Le directeur de la C.I.A. a rencontré le président intérimaire du Venezuela à Caracas jeudi pour discuter d'une collaboration accrue entre les deux nations, signalant un partenariat en développement alors que Washington cherche à accéder aux réserves pétrolières du Venezuela. Cette réunion a eu lieu après l'intervention des États-Unis pour appréhender le président Nicolás Maduro plus tôt ce mois-ci, ce qui a entraîné un conflit interne alors que les Vénézuéliens sont aux prises avec les implications de l'évolution de l'alliance de leur gouvernement avec Washington.
Alors que Maduro attend son procès aux États-Unis, ses proches collaborateurs, qui s'identifient comme chavistes, continuent de gouverner le Venezuela.
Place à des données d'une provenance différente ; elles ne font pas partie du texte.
Lemma file_order_sign f r : file_order f = Ok (Some r) → r.1 = sign r.1.1 r.2.
Proof.
  unfold file_order. intros H. inv_ok; try discriminate; by eapply signature_sign.
Qed.
Lemma files_orders_sign files out r : files_orders files = Ok out → r ∈ out → r.1 = sign r.1.1 r.2.
Proof.
  unfold files_orders. destruct (mapM file_order files) as [os|] eqn:E; [|done]. intros [= <-].
  intros ([q|] & Ho & Hq)%list_elem_of_omap; [|done]. injection Hq as ->. destruct (mapM_elem _ _ _ _ E Ho) as (f & _ & Hf).
  by eapply file_order_sign.
Qed.
Lemma message_orders_sign m out r : message_orders m = Ok out → r ∈ out → r.1 = sign r.1.1 r.2.
Proof.
  unfold message_orders. destruct (view_files m) as [[files|]|]; [|by intros [= <-] ?%not_elem_of_nil|done]. apply files_orders_sign.
Qed.
Lemma input_orders_sign i out r : input_orders i = Ok out → r ∈ out → r.1 = sign r.1.1 r.2.
Proof.
  unfold input_orders. destruct (piter i) as [l|]; [|done]. intros H Hr.
  destruct (concat_mapM_elem _ _ _ _ H Hr) as (m & ys & _ & Hm & Hy). by eapply message_orders_sign.
Qed.
Lemma observed_sign trace recs r : observed trace = Ok recs → r ∈ recs → r.1 = sign r.1.1 r.2.
Proof.
  unfold observed. destruct (pitem trace "root") as [root|]; [|done]. cbn [mbind result_bind].
  destruct (recorded_inputs _ _) as [inputs [[]|]]; [|destruct (mapM _ _); done]. intros H Hr.
  destruct (concat_mapM_elem input_orders inputs recs r) as (i & ys & _ & Hi & Hy); [exact H|done|]. by eapply input_orders_sign.
Qed.

(** ** The staged table *)

Lemma read_rows_ok rows : ∀ o, NoDup (dkeys o ++ dkeys rows) → (∀ r, r ∈ rows → r.1 = sign r.1.1 r.2) →
  read_rows o (row_json <$> rows) = Ok (o ++ rows).
Proof.
  induction rows as [|[k spans] rows IH]; intros o Hnd Hs; [by rewrite app_nil_r|].
  rewrite fmap_cons. cbn [read_rows]. change (pitem (row_json (k, spans)) "file_path") with (Ok (JStr k.1)).
  change (pitem (row_json (k, spans)) "span_ids") with (Ok (JArr (JStr <$> spans))). cbn [mbind result_bind].
  rewrite signature_str. cbn [mbind result_bind fst snd].
  assert (k = sign k.1 spans) as Hk by (apply (Hs (k, spans)); left). rewrite <- Hk.
  assert (k ∉ dkeys o) as Hf.
  { apply NoDup_app in Hnd as (_ & H & _). intros Hin. apply (H k Hin). left. }
  rewrite (proj2 (dget_None _ _)) by done. rewrite dset_fresh by done. rewrite IH.
  - by rewrite <- app_assoc.
  - unfold dkeys in *. rewrite fmap_app, <- app_assoc. done.
  - intros r Hr. apply Hs. by right.
Qed.

Lemma table_staged sha strict trace v : build_order_table sha strict trace = Ok v →
  ∃ recs tbl, observed trace = Ok recs ∧ _runtime_table v = Ok tbl ∧ (∀ k, dget k tbl = unanimous recs k) ∧
    (strict = true → ∀ k, ¬ disputed recs k).
Proof.
  unfold build_order_table. intros H. destruct (pitem trace "root") as [root|] eqn:Et; [|done]. cbn [mbind result_bind] in *.
  destruct (recorded_inputs (jsize root) root) as [inputs last] eqn:Ei. destruct (learn_inputs strict _ inputs) as [st|] eqn:El; [|done].
  destruct last as [[]|]; [|done]. cbn [mbind result_bind] in *. injection H as <-.
  assert (learned_ok strict [] (Learned [] [] 0)) as H0.
  { split; simpl; [constructor|done| |done]. intros k. split; [by intros ?%not_elem_of_nil|]. intros (a & b & Hin & _). by apply not_elem_of_nil in Hin. }
  destruct (learn_inputs_ok _ _ _ _ _ H0 El) as (recs & Hr & Hok). cbn [app] in Hok.
  assert (observed trace = Ok recs) as Hobs.
  { unfold observed. rewrite Et. cbn [mbind result_bind]. rewrite Ei. destruct (mapM input_orders inputs); [exact Hr|done]. }
  rewrite Hobs. set (sorted := merge_sort entry_le (orders st)).
  assert (sorted ≡ₚ orders st) as Hp by apply merge_sort_Permutation.
  assert (NoDup (dkeys sorted)) as Hnd by (unfold dkeys; rewrite Hp; apply Hok).
  exists recs, sorted. split_and!; [done| | |].
  - unfold _runtime_table. change (pitem _ "schema_version") with (Ok (JInt 1)). cbn [mbind result_bind].
    change (negb (is_one (JInt 1))) with false. cbv iota. change (pitem _ "orders") with (Ok (JArr (row_json <$> sorted))).
    cbn [mbind result_bind piter]. rewrite read_rows_ok; [done|done|].
    intros [k spans] Hin. apply (observed_sign trace recs); [done|].
    apply (dget_elem k) in Hin; [|done]. rewrite (dget_perm _ (orders st) k) in Hin by done.
    rewrite (ok_orders _ _ _ Hok) in Hin. by apply unanimous_Some in Hin as [? _].
  - intros k. rewrite (dget_perm _ (orders st) k) by done. apply Hok.
  - intros Hs k Hd. apply (ok_ambiguous _ _ _ Hok) in Hd. rewrite (ok_strict _ _ _ Hok Hs) in Hd. by apply not_elem_of_nil in Hd.
Qed.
Cependant, leur engagement envers les principes originaux du chavisme est remis en question par les fidèles inébranlables de l'ancien président Hugo Chávez, qui prônait un mélange de socialisme, de nationalisme, de contrôle étatique des industries clés et d'anti-impérialisme, qui était souvent interprété comme de l'antiaméricanisme.
Ce changement de politique a suscité un débat parmi les Vénézuéliens, certains exprimant une forte opposition à toute collaboration avec les États-Unis. « À ce stade, nous aurions dû couper le pétrole, nous n'aurions pas dû vendre de pétrole aux États-Unis. Zéro pétrole, zéro pétrole ! », a déclaré Beatri, une citoyenne vénézuélienne de 63 ans, reflétant un sentiment de résistance à l'implication américaine.
Le chavisme, depuis sa création sous Hugo Chávez, visait à redistribuer la richesse et à contester l'hégémonie américaine en Amérique latine. Les développements actuels marquent un écart important par rapport à cette position de longue date, soulevant des questions sur l'orientation future de la politique vénézuélienne et de ses relations internationales. Les conséquences à long terme de cette nouvelle alliance et son impact sur la société vénézuélienne restent à voir.